What the task requires -
In the records below, find the line that contains "DebugfsExists : traceop bool" and the line that contains "MountDebugfs : traceop (result anyhow unit)", then retype exactly those two lines and every line between them.

(Collection entries)
------------------------------------

(* ===== verification/Blkid.v ===== *)
(** * blkid

    [cryptpilot-core/src/fs/blkid.rs]: probing a block device for signatures
    with [blkid -p] and reading its output. *)

From Stdlib Require Import Ascii.
From stdpp Require Import base list strings.
From Stdlib Require Import ZArith Lia.
From S2P Require Import Prelude RustPath RustString Sys Cmd.

Local Open Scope Z_scope.

Inductive BlkidProbeResult : Type :=
| NoSignatures
| KnownSignature (fs_type pt_type subsystem : option string).

Definition is_clean (r : BlkidProbeResult) : bool :=
  match r with NoSignatures => true | _ => false end.

Definition is_dm_snapshot_cow (r : BlkidProbeResult) : bool :=
  match r with
  | KnownSignature (Some fs_type) _ _ => contains fs_type "DM_snapshot_cow"
  | _ => false
  end.

Definition QUOTE : string := String (ascii_of_nat 34) "".

Definition parse_blkid_field (output key : string) : option string :=
  let pattern := key +:+ "=" +:+ QUOTE in
  match find pattern output with
  | None => None
  | Some pos =>
    let rest := skip (pos + String.length pattern) output in
    match find QUOTE rest with
    | None => None
    | Some n => Some (first_n n rest)
    end
  end.

(** The status checker [probe_device] gives to the command. *)
Definition probe_checker (code : Z) (stdout stderr : bytes) : result anyhow BlkidProbeResult :=
  match code with
  | 0 =>
    let trimmed := trim (from_utf8_lossy stdout) in
    let fs_type := parse_blkid_field trimmed "TYPE" in
    let pt_type := parse_blkid_field trimmed "PTTYPE" in
    let subsystem := parse_blkid_field trimmed "SUBSYSTEM" in
    if bool_decide (pt_type = Some "atari"%string) && is_none fs_type then Ok NoSignatures
    else Ok (KnownSignature fs_type pt_type subsystem)
  | 2 => Ok NoSignatures
  | _ => Err (Bail "blkid probe failed")
  end.

Definition probe_device (device_path : string) : M BlkidProbeResult :=
  run_with_status_checker (mkCommand "blkid" ["-p"; device_path]) probe_checker.

(** ** Reading a field *)

Fixpoint no_quote (s : string) : bool :=
  match s with
  | EmptyString => true
  | String a s => negb (Ascii.eqb a (ascii_of_nat 34)) && no_quote s
  end.

Lemma skip_add n m s : skip (n + m) s = skip m (skip n s).
Proof.
  revert s. induction n as [|n IH]; intros s; [done|].
  destruct s as [|a s]; [by destruct m|]. apply IH.
Qed.

Lemma find_quote v post :
  no_quote v = true -> find QUOTE (v +:+ QUOTE +:+ post) = Some (String.length v).
Proof.
  induction v as [|a v IH]; intros Hv.
  - change (find QUOTE (String (ascii_of_nat 34) post) = Some O). cbn [find].
    by destruct post.
  - cbn [no_quote] in Hv. apply andb_true_iff in Hv as [Ha Hv].
    change (find QUOTE (String a (v +:+ QUOTE +:+ post)) = Some (S (String.length v))).
    cbn [find]. rewrite IH by done.
    assert (starts_with (String a (v +:+ QUOTE +:+ post)) QUOTE = false) as ->; [|done].
    unfold QUOTE. cbn [starts_with]. apply negb_true_iff in Ha.
    rewrite Ascii.eqb_sym, Ha. done.
Qed.

(** A field printed as [KEY="value"] is read back when no earlier part of the
    output matches its key. *)
Lemma parse_blkid_field_correct pre key v post :
  no_quote v = true ->
  find (key +:+ "=" +:+ QUOTE) (pre +:+ key +:+ "=" +:+ QUOTE +:+ v +:+ QUOTE +:+ post)
    = Some (String.length pre) ->
  parse_blkid_field (pre +:+ key +:+ "=" +:+ QUOTE +:+ v +:+ QUOTE +:+ post) key = Some v.
Proof.
  intros Hv Hf. unfold parse_blkid_field. rewrite Hf.
  rewrite skip_add, skip_app.
  assert (key +:+ "=" +:+ QUOTE +:+ v +:+ QUOTE +:+ post =
          (key +:+ "=" +:+ QUOTE) +:+ (v +:+ QUOTE +:+ post)) as ->.
  { by rewrite !string_app_assoc. }
  rewrite skip_app, find_quote by done. by rewrite first_n_app.
Qed.

Lemma find_exists p s n :
  starts_with (skip n s) p = true -> (n <= String.length s)%nat ->
  exists m, find p s = Some m /\ (m <= n)%nat.
Proof.
  revert n. induction s as [|a s IH]; intros n H Hn.
  - destruct n; [|simpl in Hn; lia]. exists O. change (starts_with "" p = true) in H.
    cbn [find]. by rewrite H.
  - destruct (starts_with (String a s) p) eqn:E; [exists O; cbn [find]; rewrite E; split; [done|lia]|].
    destruct n as [|n]; [change (starts_with (String a s) p = true) in H; congruence|].
    destruct (IH n) as (m & Hm & Hmn); [done|simpl in Hn; lia|].
    exists (S m). cbn [find]. rewrite E, Hm. split; [done|lia].
Qed.

Lemma skip_length n s : String.length (skip n s) = (String.length s - n)%nat.
Proof. revert s. induction n as [|n IH]; intros [|a s]; simpl; auto. Qed.

Lemma starts_with_length s p : starts_with s p = true -> (String.length p <= String.length s)%nat.
Proof.
  revert s. induction p as [|a p IH]; intros [|b s]; simpl; [lia|lia|done|].
  intros [_ H]%andb_true_iff. apply IH in H. lia.
Qed.

(** Whatever blkid prints, a [PTTYPE] that can be read gives a [TYPE] too:
    the pattern of [TYPE] matches inside [PTTYPE]. *)
Lemma pttype_gives_type output pt :
  parse_blkid_field output "PTTYPE" = Some pt ->
  exists fs, parse_blkid_field output "TYPE" = Some fs.
Proof.
  unfold parse_blkid_field.
  destruct (find _ output) as [n|] eqn:En; [|done].
  destruct (find QUOTE _) as [k|] eqn:Ek; [|done]. intros _.
  apply find_some in En as (Hs & Hn & _). apply find_some in Ek as (Hq & Hk & _).
  pose proof (starts_with_length _ _ Hs) as Hl. rewrite skip_length in Hl.
  change (String.length ("PTTYPE" +:+ "=" +:+ QUOTE)) with 8%nat in *.
  destruct (find_exists ("TYPE" +:+ "=" +:+ QUOTE) output (n + 2)) as (m & Hm & Hmn).
  { rewrite skip_add. apply starts_with_inv in Hs. rewrite Hs.
    change (starts_with (("TYPE" +:+ "=" +:+ QUOTE) +:+
      skip (String.length ("PTTYPE" +:+ "=" +:+ QUOTE)) (skip n output)) ("TYPE" +:+ "=" +:+ QUOTE) = true).
    apply starts_with_app. }
  { lia. }
  rewrite Hm. change (String.length ("TYPE" +:+ "=" +:+ QUOTE)) with 6%nat.
  rewrite skip_length in Hk. rewrite <- skip_add in Hq.
  destruct (find_exists QUOTE (skip (m + 6) output) (n + 8 + k - (m + 6))) as (j & Hj & _).
  - rewrite <- skip_add. replace (m + 6 + (n + 8 + k - (m + 6)))%nat with (n + 8 + k)%nat by lia. done.
  - rewrite skip_length. lia.
  - rewrite Hj. by eexists.
Qed.

(** With exit code 0 the probe never answers [NoSignatures]: whatever
    blkid printed, a readable [PTTYPE="atari"] is also read as the type of a
    file system, so the branch that should treat the known false positive as a
    blank device is never taken. *)
Theorem atari_never_clean stdout stderr r :
  probe_checker 0 stdout stderr = Ok r -> is_clean r = false.
Proof.
  unfold probe_checker. cbv beta iota. generalize (trim (from_utf8_lossy stdout)) as t. intros t.
  destruct (parse_blkid_field t "TYPE") eqn:Et; cbv [is_none].
  - rewrite andb_false_r. intros [= <-]. done.
  - rewrite andb_true_r. destruct (bool_decide _) eqn:Ep.
    + apply bool_decide_eq_true in Ep. apply pttype_gives_type in Ep as [fs Efs]. congruence.
    + intros [= <-]. done.
Qed.

Definition atari_output : bytes :=
  as_bytes ("/dev/vdb: PTTYPE=" +:+ QUOTE +:+ "atari" +:+ QUOTE +:+ String (ascii_of_nat 10) "").

Lemma atari_never_clean_witness :
  probe_checker 0 atari_output [] =
    Ok (KnownSignature (Some "atari"%string) (Some "atari"%string) None) /\
  is_clean (KnownSignature (Some "atari"%string) (Some "atari"%string) None) = false.
Proof.
  assert (E : probe_checker 0 atari_output [] =
    Ok (KnownSignature (Some "atari"%string) (Some "atari"%string) None)) by (vm_compute; reflexivity).
  split; [exact E|]. exact (atari_never_clean atari_output [] _ E).
Defined.
(* ===== verification/Blktrace.v ===== *)
(** * Recording block device operations

    [cryptpilot-core/src/fs/block/blktrace/mod.rs]: the relay channels of the
    kernel are read by one task for each processor, which decodes the events
    and sends them to a collector; [monitor] starts the recording and
    [shutdown] ends it.  The layout of an event is the kernel's
    ([blktrace_api.h], through generated bindings) and a parameter. *)

From stdpp Require Import base list strings pretty.
From Stdlib Require Import ZArith Lia.
From S2P Require Import Prelude RustString Sys.

Local Open Scope Z_scope.

(** ** Events *)

(** The header of an event: the fields the reader looks at, and those mkfs
    looks at. *)
Record TraceHeader := mkHeader {
  hd_magic : Z;
  hd_pdu_len : Z;
  hd_trace : blk_io_trace;
}.

Class BlkTraceAbi := {
  BLK_IO_TRACE_MAGIC : Z;
  BLK_IO_TRACE_VERSION : Z;
  EVENT_SIZE : nat;
  decode_header : bytes -> TraceHeader;
}.

Record BlkTraceEvent := mkEvent {
  ev_header : TraceHeader;
  ev_data : bytes;
}.

(** ** The reader of a relay channel *)

(** [read_exact]: the buffer and what is left, or the end of what is there,
    and then what was read is lost. *)
Definition read_exact (n : nat) (avail : bytes) : option (bytes * bytes) :=
  if decide (n <= length avail)%nat then Some (take n avail, drop n avail) else None.

(** An end of file, as the task sees it: whether the recording has been
    cancelled, and the bytes that arrive while it sleeps. *)
Record Poll := mkPoll {
  cancelled : bool;
  arrived : bytes;
}.

Section Reader.
Context `{BlkTraceAbi}.

(** What becomes of a header and the bytes after it: an event to send and the
    bytes left, or an error. *)
Definition read_event (buf rest : bytes) : result anyhow (BlkTraceEvent * bytes) :=
  let blk_event := decode_header buf in
  if negb (hd_magic blk_event =? BLK_IO_TRACE_MAGIC + BLK_IO_TRACE_VERSION)
  then Err (Bail "blktrace event magic number mismatch")
  else
    match read_exact (Z.to_nat (hd_pdu_len blk_event)) rest with
    | Some (data, rest) => Ok (mkEvent blk_event data, rest)
    | None => Err UnexpectedEof
    end.

(** The loop of a task: the events it sends, and its result once it has
    ended. *)
Fixpoint relay_read (fuel : nat) (avail : bytes) (polls : list Poll) {struct fuel} :
    list BlkTraceEvent * option (result anyhow unit) :=
  match fuel with
  | O => ([], None)
  | S fuel =>
    let event buf rest polls :=
      match read_event buf rest with
      | Ok (e, rest) => let '(sent, r) := relay_read fuel rest polls in (e :: sent, r)
      | Err e => ([], Some (Err e))
      | Panic => ([], Some Panic)
      end in
    match read_exact EVENT_SIZE avail with
    | Some (buf, rest) => event buf rest polls
    | None =>
      match polls with
      | [] => ([], None)
      | p :: polls =>
        if cancelled p
        then match read_exact EVENT_SIZE (arrived p) with
             | Some (buf, rest) => event buf rest polls
             | None => ([], Some (Ok tt))
             end
        else relay_read fuel (arrived p) polls
      end
    end
  end.
End Reader.

(** ** The collector *)

(** [task.await??] for every reader; the events received are lost with an
    error. *)
Fixpoint join_readers (readers : list (result anyhow unit)) (traces : list BlkTraceEvent) :
    result anyhow (list BlkTraceEvent) :=
  match readers with
  | [] => Ok traces
  | r :: readers => let? _ := r in join_readers readers traces
  end.

(** ** monitor and shutdown *)

(** The calls of the recording. *)
Inductive traceop : Type -> Type :=
| DebugfsExists : traceop bool
| MountPoints : traceop (result anyhow (list (option string)))
| CreateDebugfsDir : traceop (result anyhow unit)
| MountDebugfs : traceop (result anyhow unit)
| OpenBlockDevice (path : string) : traceop (result anyhow unit)
| BlkTraceSetup (act_mask buf_size buf_nr : Z) : traceop (result anyhow bytes)
| BlkTraceStart : traceop (result anyhow unit)
| SpawnReaders (relay_channels : list string) : traceop unit
| NumCpus : traceop nat
| DropCaches : traceop (result anyhow unit)
| FlushBlkBuf : traceop (result anyhow unit)
| Cancel : traceop unit
| JoinCollector : traceop (result anyhow (list BlkTraceEvent))
| ReadDropped (path : string) : traceop (result anyhow bytes)
| BlkTraceStop : traceop (result anyhow unit)
| BlkTraceTeardown : traceop (result anyhow unit).

Abbreviation T A := (prog traceop (result anyhow A)).

Definition BLK_TRACE_BUF_SIZE : Z := 4 * 1024 * 1024.
Definition BLK_TRACE_BUF_COUNT : Z := 16.
Definition DEBUGFS : string := "/sys/kernel/debug".

Definition check_and_setup_debugfs : T unit :=
  let> exists_ := call DebugfsExists in
  if negb exists_ then Ret (Err (Bail "The debugfs is not supported"))
  else
    let* items := call MountPoints in
    if existsb (fun item => bool_decide (item = Some DEBUGFS)) items then Ret (Ok tt)
    else
      let* _ := call CreateDebugfsDir in
      call MountDebugfs.

(** [BlkTraceTask::drop] *)
Definition drop_task : prog traceop unit :=
  let> _ := call BlkTraceStop in
  let> _ := call BlkTraceTeardown in
  Ret tt.

(** [?] with the task in scope. *)
Definition with_task {A} (p : T A) : T A :=
  let> r := p in
  match r with
  | Ok a => Ret (Ok a)
  | _ => let> _ := drop_task in Ret r
  end.

(** [CStr::from_bytes_until_nul(..)?.to_str()?] *)
Fixpoint until_nul (l : bytes) : option bytes :=
  match l with
  | [] => None
  | b :: l => if Z_of_byte b =? 0 then Some [] else (b ::.) <$> until_nul l
  end.

Definition block_name (name : bytes) : result anyhow string :=
  let? n := ok_or (until_nul name) Decode in
  ok_or (from_utf8 n) Decode.

Definition relay_channel (block_name : string) (i : nat) : string :=
  "/sys/kernel/debug/block/" +:+ block_name +:+ "/trace" +:+ pretty i.

Section Monitor.
Context (act_mask : Z).

(** The block device is open and its name known; the task is what is left to
    drop. *)
Definition monitor (path : string) : T string :=
  let* _ := check_and_setup_debugfs in
  let* _ := call (OpenBlockDevice path) in
  with_task
    (let* name := call (BlkTraceSetup act_mask BLK_TRACE_BUF_SIZE BLK_TRACE_BUF_COUNT) in
     let* block_name := Ret (block_name name) in
     let* _ := call BlkTraceStart in
     let> num_cpus := call NumCpus in
     let> _ := call (SpawnReaders (relay_channel block_name <$> seq 0 num_cpus)) in
     let* _ := call DropCaches in
     Ret (Ok block_name)).
End Monitor.

Definition get_dropped (block_name : string) : T Z :=
  let* buf := call (ReadDropped ("/sys/kernel/debug/block/" +:+ block_name +:+ "/dropped")) in
  let* value := Ret (ok_or (from_utf8 buf) Decode) in
  Ret (ok_or (parse_u64 (trim value)) Decode).

Definition shutdown (block_name : string) : T (list BlkTraceEvent * Z) :=
  let> r := (let* _ := call FlushBlkBuf in
             let> _ := call Cancel in
             let* events := call JoinCollector in
             let* dropped := get_dropped block_name in
             Ret (Ok (events, dropped))) in
  let> _ := drop_task in
  Ret r.
(* ===== verification/CryptShow.v ===== *)
(** * The table that cryptpilot-crypt show prints

    [print_as_table] of [cryptpilot-crypt/src/cmd/show.rs]: the cells of the
    table, with their colours; drawing it is the [comfy_table] crate. *)

From Stdlib Require Import Ascii.
From stdpp Require Import base list strings.
From Stdlib Require Import ZArith Lia.
From S2P Require Import Prelude RustString Sys Cmd Blkid Luks2 KeyProvider Mkfs VolumeConfig CryptCmd.

Record Cell := mkCell { cell_text : string; cell_fg : option Color }.

(** [serde_variant::to_variant_name]: lower case names. *)
Definition variant_name (c : KeyProviderConfig) : string :=
  match c with
  | Otp _ => "otp"
  | KmsProvider _ => "kms"
  | Kbs _ => "kbs"
  | Tpm2 _ => "tpm2"
  | Oidc _ => "oidc"
  | Exec _ => "exec"
  end.

Definition kind_debug (k : VolumeStatusKind) : string :=
  match k with
  | DeviceNotFound => "DeviceNotFound"
  | CheckFailed => "CheckFailed"
  | RequiresInit => "RequiresInit"
  | Initializing => "Initializing"
  | ReadyToOpen => "ReadyToOpen"
  | Opened => "Opened"
  end.

(** [serde_json::to_value] of the extra options is the empty object: absent
    options are not serialized. *)
Definition extra_is_empty (c : ExtraConfig) : bool :=
  match auto_open c, makefs c, integrity c with
  | None, None, None => true
  | _, _, _ => false
  end.

Section Table.
(** [toml::to_string_pretty] of the extra options, and the [Debug] text of a
    path. *)
Context (extra_pretty : ExtraConfig -> option string) (path_debug : string -> string).

Definition device_cell (row : ShowVolume) : Cell :=
  match sv_status row with
  | DeviceNotFound => mkCell (path_debug (sv_underlay_device row) +:+ " <not exist>") (Some Red)
  | _ => mkCell (sv_underlay_device row) None
  end.

Definition extra_cell (c : ExtraConfig) : result anyhow Cell :=
  if extra_is_empty c then Ok (mkCell "<none>" (Some DarkGrey))
  else
    let? s := ok_or (extra_pretty c) (Bail "toml") in
    Ok (mkCell s None).

Definition table_header : list string :=
  ["Volume"; "Volume Path"; "Underlay Device"; "Key Provider"; "Extra Options"; "Status"].

(** One row of the table. *)
Definition table_row (row : ShowVolume) : result anyhow (list Cell) :=
  let? extra := extra_cell (sv_extra_options row) in
  Ok [mkCell (sv_volume row) None;
      (let '(text, colour) := path_cell row in mkCell text (Some colour));
      device_cell row;
      mkCell (variant_name (sv_key_provider row)) None;
      extra;
      mkCell (kind_debug (sv_status row)) (Some (status_color (sv_status row)))].

Fixpoint table_rows (cs : list VolumeConfig) : M (list (list Cell)) :=
  match cs with
  | [] => ok []
  | c :: cs =>
    let> show_volume := show_from_config c in
    let* row := lift (table_row show_volume) in
    let* rows := table_rows cs in
    ok (row :: rows)
  end.

(** The header and the rows that are printed. *)
Definition print_as_table (cs : list VolumeConfig) : M (list string * list (list Cell)) :=
  let* rows := table_rows cs in
  ok (table_header, rows).

(** ** Properties *)

Context {W : Type} `{!Handler sysop W}.

Lemma show_from_config_extra c (w : W) : sv_extra_options (fst (run (show_from_config c) w)) = extra_config c.
Proof. unfold show_from_config. rewrite run_bind. by destruct (run (determine_status c) w). Qed.

(** The table and the JSON output say the same: when the options of every volume
    can be written, the table has, in order, the row of each volume that
    [print_as_json] prints, found by the same calls, and a row has one cell per
    column. *)
Theorem table_shows_rows cs (w : W) :
  (forall c, In c cs -> is_Some (extra_pretty (extra_config c))) ->
  exists rows, run (print_as_table cs) w = (Ok (table_header, rows), snd (run (show_rows cs) w)) /\
    Forall2 (fun v row => table_row v = Ok row /\ length row = length table_header)
      (fst (run (show_rows cs) w)) rows.
Proof.
  intros Hp. unfold print_as_table. rewrite run_rpbind.
  enough (exists rows, run (table_rows cs) w = (Ok rows, snd (run (show_rows cs) w)) /\
    Forall2 (fun v row => table_row v = Ok row /\ length row = length table_header)
      (fst (run (show_rows cs) w)) rows) as (rows & -> & Hr) by (exists rows; by split).
  revert w. induction cs as [|c cs IH]; intros w; [by exists []|].
  cbn [table_rows show_rows]. rewrite !run_bind.
  pose proof (show_from_config_extra c w) as Hx. destruct (run (show_from_config c) w) as [v w1]. cbn [fst] in Hx.
  destruct (IH ltac:(intros d Hd; apply Hp; by right) w1) as (rows & Er & Hr).
  rewrite run_rpbind, run_bind. destruct (run (show_rows cs) w1) as [vs w2] eqn:Es. cbn [fst snd run] in *.
  assert (exists row, table_row v = Ok row /\ length row = length table_header) as (row & Et & Hl).
  { unfold table_row, extra_cell. rewrite Hx. destruct (extra_is_empty _); [by eexists|].
    destruct (Hp c ltac:(by left)) as [s ->]. by eexists. }
  unfold lift. cbn [run]. rewrite Et, run_rpbind, Er. exists (row :: rows). split; [done|]. by constructor.
Qed.
End Table.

------------------------------------

Exercise response -
| DebugfsExists : traceop bool
| MountPoints : traceop (result anyhow (list (option string)))
| CreateDebugfsDir : traceop (result anyhow unit)
| MountDebugfs : traceop (result anyhow unit)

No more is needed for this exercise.